Sam purdell never quite knew how he became Mayor. He was a small and portly man with a round blank face and a round blank mind, who had built up a moderately profitable furniture business over the last thirty-five years and acquired in the process a round pudding-faced wife and a couple of suet dumplings of daughters; but the inexhaustible zeal for improving the circumstances and morals of the community, that fierce drive of ambition and the twitching of the ears for the ecstatic screams of 'Heil' whenever he went abroad, that indomitable urge to be a leader of his people from which Hitlers and Mussolinis are born, was not naturally in him.

It is true that at the local reform club, of which he was a prominent member, he had often been stimulated by an appreciative audience and a large highball to lay down his views on the way in which he thought everything on earth ought to be run, from Japanese immigration to the permissible percentage of sulphur dioxide in dried apricots; but there was nothing outstandingly indicative of a political future in that. This is a disease which is liable to attack even the most honest and respectable citizens in such circumstances. But the idea that he himself should ever occupy the position in which he might be called upon to put all those beautiful ideas into practice had never entered Sam Purdell's head in those simple early days; and if it had not been for the drive supplied by Al Eisenfeld, it might never have materialized.

'You ought to be in politics, Sam,' Al had insisted, at the close of one of these perorations several years before.

Sam Purdell considered the suggestion.

'No, I wouldn't be clever enough,' he said modestly.

To tell the truth, he had heard the suggestion before, had repudiated it before and had always wanted to hear it contradicted.
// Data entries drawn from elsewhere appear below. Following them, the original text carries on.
Lemma foldl_collect (acc : list SearchResult.t) (seen : gset string) (l : list SearchResult.t) :
  foldl SearchAgent.collect (acc, seen) l
  = (acc ++ first_by_url seen l, seen ∪ list_to_set (urls l)).
Proof.
  revert acc seen. induction l as [|r l IH]; intros acc seen; simpl.
  - f_equal; [by rewrite app_nil_r|set_solver].
  - case_bool_decide as Hin.
    + rewrite IH. f_equal. set_solver.
    + rewrite IH, <- app_assoc. f_equal. set_solver.
Qed.

(** [search] keeps the first result of every source identifier among the
    results of its queries, taken in order. *)
Lemma search_first_by_url (svc : SearchAgent.service) (queries : list string) (n : Z) :
  SearchAgent.search (Some svc) queries n
  = first_by_url ∅ (concat ((fun q => SearchAgent._execute_search svc q n) <$> queries)).
Proof.
  unfold SearchAgent.search.
  assert (∀ st, foldl (fun st q => foldl SearchAgent.collect st
                                      (SearchAgent._execute_search svc q n)) st queries
                = foldl SearchAgent.collect st
                    (concat ((fun q => SearchAgent._execute_search svc q n) <$> queries)))
    as ->.
  { induction queries as [|q queries IH]; intros st; simpl; [done|].
    by rewrite IH, foldl_app. }
  by rewrite foldl_collect.
Qed.

(** The results of one call of [search] hold every source identifier at
    most once. *)
Lemma search_nodup (service : option SearchAgent.service) (queries : list string) (n : Z) :
  NoDup (urls (SearchAgent.search service queries n)).
Proof.
  destruct service as [svc|]; [|constructor].
  rewrite search_first_by_url. apply first_by_url_fresh.
Qed.

(** C2, on the code: with the topic [X], the query [X] and the key term
    [Y], a search service that returns the same source for [X] and for
    [X Y] makes [search_multi_round] return that source twice, once per
    round, whereas [search] over the two queries returns it once. *)
Theorem search_multi_round_repeats_a_source :
  let hit (url title : string) : SearchAgent.item :=
    {[ "url" := url; "title" := title ]} in
  let service :=
    SearchAgent.Service true (fun query _ =>
      if bool_decide (query = "X")
      then Ok (SearchAgent.Envelope true (Some [hit "https://a.example" "A"]))
      else Ok (SearchAgent.Envelope true (Some [hit "https://a.example" "A";
                                                hit "https://b.example" "B"]))) in
  let summary := ContentSummary.mk "X" UNKNOWN [] ["Y"] [] ["X"] in
  urls (SearchAgent.search (Some service) ["X"; "X Y"] 3)
  = ["https://a.example"; "https://b.example"]
  ∧ urls (SearchAgent.search_multi_round (Some service) summary 2 5)
    = ["https://a.example"; "https://a.example"; "https://b.example"].
Proof. vm_compute. done. Qed.
(** With a one-character delimiter the lazy run stops at the first one:
    the text before the closing marker does not contain it. *)
Lemma lazyUntil_single (d : ascii) :
  forall s m after,
    lazyUntil [d] s = Some (m, after) ->
    exists x, m = x ++ [d] /\ ~ In d x.
Proof.
  induction s as [|c r IH]; intros m after H; simpl in H; [discriminate|].
  rewrite andb_true_r in H. destruct (char_eqb d c) eqn:E.
  - injection H as <- <-. exists []. auto.
  - destruct (isLineTerminator c); [discriminate|].
    destruct (lazyUntil [d] r) as [[m' after']|] eqn:E'; [|discriminate].
    injection H as <- <-.
    destruct (IH _ _ eq_refl) as (x & -> & Hx).
    exists (c :: x). split; [reflexivity|].
    intros [->|Hin]; [|auto].
    rewrite char_eqb_refl in E. discriminate.
Qed.

Lemma delimited_sound (d s m after : jsstring) :
  delimited d s = Some (m, after) ->
  (exists x, m = d ++ x ++ d) /\ s = m ++ after.
Proof.
  unfold delimited. destruct (startsWith s d) eqn:E; [|discriminate].
  destruct (lazyUntil d (skipn (length d) s)) as [[m' after']|] eqn:E';
    [|discriminate].
  intros H. injection H as <- <-.
  apply lazyUntil_sound in E' as [[x ->] E'].
  split; [exists x; reflexivity|].
  rewrite (startsWith_split _ _ E) at 1. rewrite E'.
  rewrite <- !app_assoc. reflexivity.
Qed.

Lemma markdownHere_delimited (s m after : jsstring) (a : alternative) :
  markdownHere s = Some (a, m, after) ->
  delimited (delimiterOf a) s = Some (m, after).
Proof.
  unfold markdownHere, orElse, tagged.
  destruct (delimited (delimiterOf AltBold) s) as [[m1 a1]|] eqn:E1;
    [intros H; injection H as <- <- <-; exact E1|].
  destruct (delimited (delimiterOf AltItalic) s) as [[m2 a2]|] eqn:E2;
    [intros H; injection H as <- <- <-; exact E2|].
  destruct (delimited (delimiterOf AltCode) s) as [[m3 a3]|] eqn:E3;
    [intros H; injection H as <- <- <-; exact E3|].
  destruct (delimited (delimiterOf AltStrike) s) as [[m4 a4]|] eqn:E4;
    [intros H; injection H as <- <- <-; exact E4|discriminate].
Qed.

Lemma markdownHere_sound (s : jsstring) (m : alternative * jsstring)
    (after : jsstring) :
  markdownHere s = Some (m, after) -> s = snd m ++ after /\ snd m <> [].
Proof.
  destruct m as [a m]. intros H. apply markdownHere_delimited in H.
  apply delimited_sound in H as [[x ->] ->]. split; [reflexivity|].
  destruct a; discriminate.
Qed.

(** A recognised run is its content between two markers. *)
Lemma run_shape (s m after : jsstring) (a : alternative) :
  markdownHere s = Some (a, m, after) ->
  m = delimiterOf a ++ innerOf (a, m) ++ delimiterOf a.
Proof.
  intros H. apply markdownHere_delimited in H.
  apply delimited_sound in H as [[x ->] _].
  unfold innerOf. cbn [fst snd]. rewrite slice_delimited. reflexivity.
Qed.

(** The flags are chosen by looking at the matched text, not at the
    alternative that matched; the text kept is the run's content all the
    same. *)
Lemma styled_inner (s m after : jsstring) (a : alternative) :
  markdownHere s = Some (a, m, after) ->
  text (styled m) = innerOf (a, m).
Proof.
  intros H. apply markdownHere_delimited in H. unfold delimited in H.
  destruct (startsWith s (delimiterOf a)) eqn:E; [|discriminate].
  destruct (lazyUntil (delimiterOf a) (skipn (length (delimiterOf a)) s))
    as [[m' after']|] eqn:E'; [|discriminate].
  injection H as <- <-. unfold innerOf. cbn [fst snd].
  destruct a; cbn [delimiterOf] in *.
  - apply lazyUntil_sound in E' as [[x ->] _].
    unfold styled. change (str "**" ++ x ++ str "**")
      with (str "**" ++ (x ++ str "**")).
    rewrite startsWith_app.
    replace (endsWith (str "**" ++ x ++ str "**") (str "**")) with true
      by (symmetry; rewrite app_assoc; apply endsWith_app).
    reflexivity.
  - apply lazyUntil_single in E' as (x & -> & Hx).
    destruct x as [|c x].
    + reflexivity.
    + assert (Hc : char_eqb "*" c = false).
      { destruct (char_eqb "*" c) eqn:Ec; [|reflexivity].
        apply char_eqb_eq in Ec. subst c. exfalso. apply Hx. left. reflexivity. }
      unfold styled. cbn [str list_ascii_of_string app startsWith].
      rewrite Hc. cbn [andb].
      replace (endsWith ("*"%char :: c :: x ++ ["*"%char]) ["*"%char])
        with true
        by (symmetry; apply (endsWith_app ("*"%char :: c :: x) ["*"%char])).
      reflexivity.
  - apply lazyUntil_sound in E' as [[x ->] _].
    unfold styled. cbn [str list_ascii_of_string app startsWith].
    replace (endsWith ("`"%char :: x ++ ["`"%char]) ["`"%char]) with true
      by (symmetry; apply (endsWith_app ("`"%char :: x) ["`"%char])).
    reflexivity.
  - apply lazyUntil_sound in E' as [[x ->] _].
    unfold styled. cbn [str list_ascii_of_string app startsWith].
    replace (endsWith ("~"%char :: "~"%char :: x ++ ["~"%char; "~"%char])
               ["~"%char; "~"%char]) with true
      by (symmetry;
          apply (endsWith_app ("~"%char :: "~"%char :: x) ["~"%char; "~"%char])).
    reflexivity.
Qed.

Lemma concatText_app (a b : list ParsedMarkdownSegment) :
  concatText (a ++ b) = concatText a ++ concatText b.
Proof. unfold concatText. apply flat_map_app. Qed.

Lemma concatText_plainIfAny (t : jsstring) : concatText (plainIfAny t) = t.
Proof. destruct t; simpl; [reflexivity|]. rewrite app_nil_r. reflexivity. Qed.

(** The spans of the loop, joined, are the scanned text with each run
    replaced by its content. *)
Lemma loop_concat (fuel : nat) :
  forall s,
    concatText (splitByMarkdownLoop fuel s)
    = flat_map (fun r => fst r ++ innerOf (snd r))
        (fst (execAll markdownHere fuel s))
      ++ snd (execAll markdownHere fuel s).
Proof.
  induction fuel as [|fuel IH]; intros s; simpl.
  - apply concatText_plainIfAny.
  - destruct (exec markdownHere s) as [[[b [a m]] after]|] eqn:E.
    + destruct (execAll markdownHere fuel after) as [ms tail] eqn:E'.
      apply exec_here in E as (s' & -> & E).
      rewrite concatText_app, concatText_plainIfAny.
      change (concatText (styled m :: splitByMarkdownLoop fuel after))
        with (text (styled m) ++ concatText (splitByMarkdownLoop fuel after)).
      rewrite (styled_inner _ E), IH, E'. simpl.
      rewrite <- !app_assoc. reflexivity.
    + apply concatText_plainIfAny.
Qed.

Lemma runs_length (fuel : nat) :
  forall s,
    length (flat_map (fun r => fst r ++ innerOf (snd r))
              (fst (execAll markdownHere fuel s))
            ++ snd (execAll markdownHere fuel s))
    + list_sum (map (fun r => markersOf (snd r))
                  (fst (execAll markdownHere fuel s)))
    = length s.
Proof.
  induction fuel as [|fuel IH]; intros s; simpl.
  - rewrite Nat.add_0_r. reflexivity.
  - destruct (exec markdownHere s) as [[[b [a m]] after]|] eqn:E.
    + destruct (execAll markdownHere fuel after) as [ms tail] eqn:E'.
      apply exec_here in E as (s' & -> & E).
      pose proof (run_shape _ E) as Hm.
      assert (Hlen : length m = length (innerOf (a, m)) + markersOf (a, m)).
      { rewrite Hm at 1. unfold markersOf. cbn [fst].
        rewrite !length_app. lia. }
      apply markdownHere_sound in E as [-> _]. cbn [fst snd] in *.
      specialize (IH after). rewrite E' in IH. cbn [fst snd] in IH.
      cbn [flat_map map list_sum fold_right fst snd].
      rewrite !length_app. rewrite <- IH. rewrite !length_app, Hlen.
      unfold list_sum. lia.
    + simpl. rewrite Nat.add_0_r. reflexivity.
Qed.
(** * Protosequences2023: the HMM worker and the figure script

    A shallow embedding of [HMM_analysis_python/hmm_worker.py] and of the
    data-handling part of [GenericFigure.py], with the properties of the
    fitted-model cache and of the fitting job system that the
    specification states about them.

    Python code runs in an explicit state and may raise: a statement is a
    function from the state to the new state and either a value or the
    exception that left it.  Calls to collaborators that live outside the
    two scripts (the [hmmsupport] module, numpy, the standard library)
    are parameters of the sections below. *)

From Stdlib Require Import ZArith Lia Ascii String.
From stdpp Require Import base option list strings gmap pretty sorting.

Local Open Scope Z_scope.

(** ** Python values, exceptions and effects *)

Module Py.

(** The exception classes the two scripts can meet.  [OtherException]
    stands for any class that is none of the named ones. *)
Inductive exn : Type :=
  | ZeroDivisionError
  | ValueError
  | IndexError
  | KeyError
  | AttributeError
  | SystemExit (code : Z)
  | OtherException (cls : string).

#[global] Instance exn_eq_dec : EqDecision exn.
Proof. solve_decision. Defined.

(** What a call leaves behind: a value, or a raised exception. *)
Inductive result (A : Type) : Type :=
  | Ok (a : A)
  | Raise (e : exn).
Arguments Ok {A} a.
Arguments Raise {A} e.

Definition and_then {A B} (r : result A) (k : A -> result B) : result B :=
  match r with Ok a => k a | Raise e => Raise e end.

(** A list comprehension whose element expression may raise: the
    elements are evaluated in order and the first exception ends it. *)
Fixpoint comprehension {A B} (f : A -> result B) (l : list A) : result (list B) :=
  match l with
  | [] => Ok []
  | x :: l' =>
      and_then (f x) (fun y => and_then (comprehension f l') (fun ys => Ok (y :: ys)))
  end.

(** A computation over a state [S]. *)
Definition Eff (S A : Type) : Type := S -> S * result A.

Definition ret {S A} (a : A) : Eff S A := fun s => (s, Ok a).

Definition raise {S A} (e : exn) : Eff S A := fun s => (s, Raise e).

Definition bind {S A B} (m : Eff S A) (k : A -> Eff S B) : Eff S B :=
  fun s =>
    match m s with
    | (s', Ok a) => k a s'
    | (s', Raise e) => (s', Raise e)
    end.

(** [try: body except cls: handler]: the handler runs in the state the
    body left, for the exceptions [catches] selects; the others go on
    to the caller. *)
Definition try_except {S A} (body : Eff S A) (catches : exn -> bool)
    (handler : Eff S A) : Eff S A :=
  fun s =>
    match body s with
    | (s', Ok a) => (s', Ok a)
    | (s', Raise e) => if catches e then handler s' else (s', Raise e)
    end.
Al Eisenfeld obliged him. It was the first time anybody had been so obliging.

This was three years before the columnist of the Elmford News was moved to inquire:

'How long does our mayor think he can kid reporters and deputations with his celebrated pose of injured innocence?

'We always thought it was a good act while it lasted; but isn't it time we had a new show?'

It was not the first time that it had been suggested in print that the naive and childlike simplicity which was Sam Purdell's greatest charm was one of the shrewdest fronts for ingenious corruption which any politician had ever tried to put over on a batch of sane electors, but this was the nearest that any commentator had ever dared to come to saying that Sam Purdell was a crook.